(** X7. Duplicate names in a successful run over ordinary names: the
    results keep, under each name, the output of the last step
    registered under it; their keys are the registered names and
    nothing else. *)
Theorem X7_results_keep_the_last_output this m d r m' j s o :
  Forall (λ s, ordinary (StepDefinition.name s)) (SagaBuilder.steps this) →
  SagaBuilder.run this m = (Normal (Success d r), m') →
  SagaBuilder.steps this !! j = Some s →
  outputs (log_since m m') !! j = Some o →
  (∀ j' s', j < j' → SagaBuilder.steps this !! j' = Some s' →
            StepDefinition.name s' ≠ StepDefinition.name s) →
  r !! StepDefinition.name s = Some o ∧
  dom r = list_to_set (StepDefinition.name <$> SagaBuilder.steps this).
Proof.
  destruct this as [steps]. cbn [SagaBuilder.steps].
  intros Hord Hrun Hs Ho Hlast.
  destruct (run_Success_inv _ _ _ _ _ Hrun) as (l' & Hfor & _ & ->).
  destruct (for_of_Next _ _ _ _ _ Hfor) as (new & Hc & _ & _ & Hlen & _).
  destruct (for_of_Next_ordinary _ _ _ _ _ Hord Hfor) as [_ ->].
  rewrite (log_since_app _ _ _ Hc) in *. cbn. split.
  - apply (assign_lookup_last _ _ j); [by apply named_lookup|].
    intros j' v' Hlt Hj'.
    unfold named in Hj'. apply lookup_zip_with_Some in Hj'
      as (n' & o' & [= <- <-] & Hn' & _).
    apply list_lookup_fmap_Some in Hn' as (s' & Hs' & Hn').
    by apply (Hlast j' s').
  - rewrite assign_dom, named_fst, dom_empty_L by done.
    by rewrite (right_id_L ∅ (∪)).
Qed.
(** On the series the pipeline builds the detector never fails on a label,
    and it reports "not enough data" exactly when the series has fewer than
    four rows, that is when the first and the last join are less than three
    calendar days apart. *)
Theorem spike_not_enough_data_iff_short_span (ts : list Z)
    (posts_df : option TimedFrame) :
  let report := spike_analysis (reset_index (daily_growth ts)) posts_df in
  report ≠ KeyError ∧
  (report = NotEnoughData ↔ (length (daily_growth ts) < 4)%nat) ∧
  (∀ lo hi, series_min ts = Some lo → series_max ts = Some hi →
     (report = NotEnoughData ↔ day_of hi - day_of lo < 3)).
Proof.
  intros report.
  assert (Hpos : Forall (λ p, 1 ≤ total_subscribers p) (daily_growth ts)).
  { apply Forall_forall. intros p Hp. by apply (daily_growth_total_pos ts). }
  assert (Hpos0 : Forall (λ p, 0 ≤ total_subscribers p) (daily_growth ts)).
  { eapply Forall_impl; [exact Hpos|]. intros; simpl in *; lia. }
  assert (Hshort : report = NotEnoughData ↔ (length (daily_growth ts) < 4)%nat).
  { unfold report. rewrite (spike_analysis_not_enough _ posts_df Hpos0).
    by apply pct_change_all_nan_iff_short. }
  split_and!.
  - apply spike_not_enough_rows.
  - exact Hshort.
  - intros lo hi Hlo Hhi. rewrite Hshort.
    destruct (daily_growth_closed_form ts lo hi Hlo Hhi) as [-> _].
    pose proof (day_of_mono lo hi (series_min_le_max ts lo hi Hlo Hhi)). lia.
Qed.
++++
Task requirements - Look through the entries above; copy each line where the string "rewrite" appears.

Response to the task -
  rewrite (log_since_app _ _ _ Hc) in *. cbn. split.
  - rewrite assign_dom, named_fst, dom_empty_L by done.
    by rewrite (right_id_L ∅ (∪)).
  { unfold report. rewrite (spike_analysis_not_enough _ posts_df Hpos0).
  - intros lo hi Hlo Hhi. rewrite Hshort.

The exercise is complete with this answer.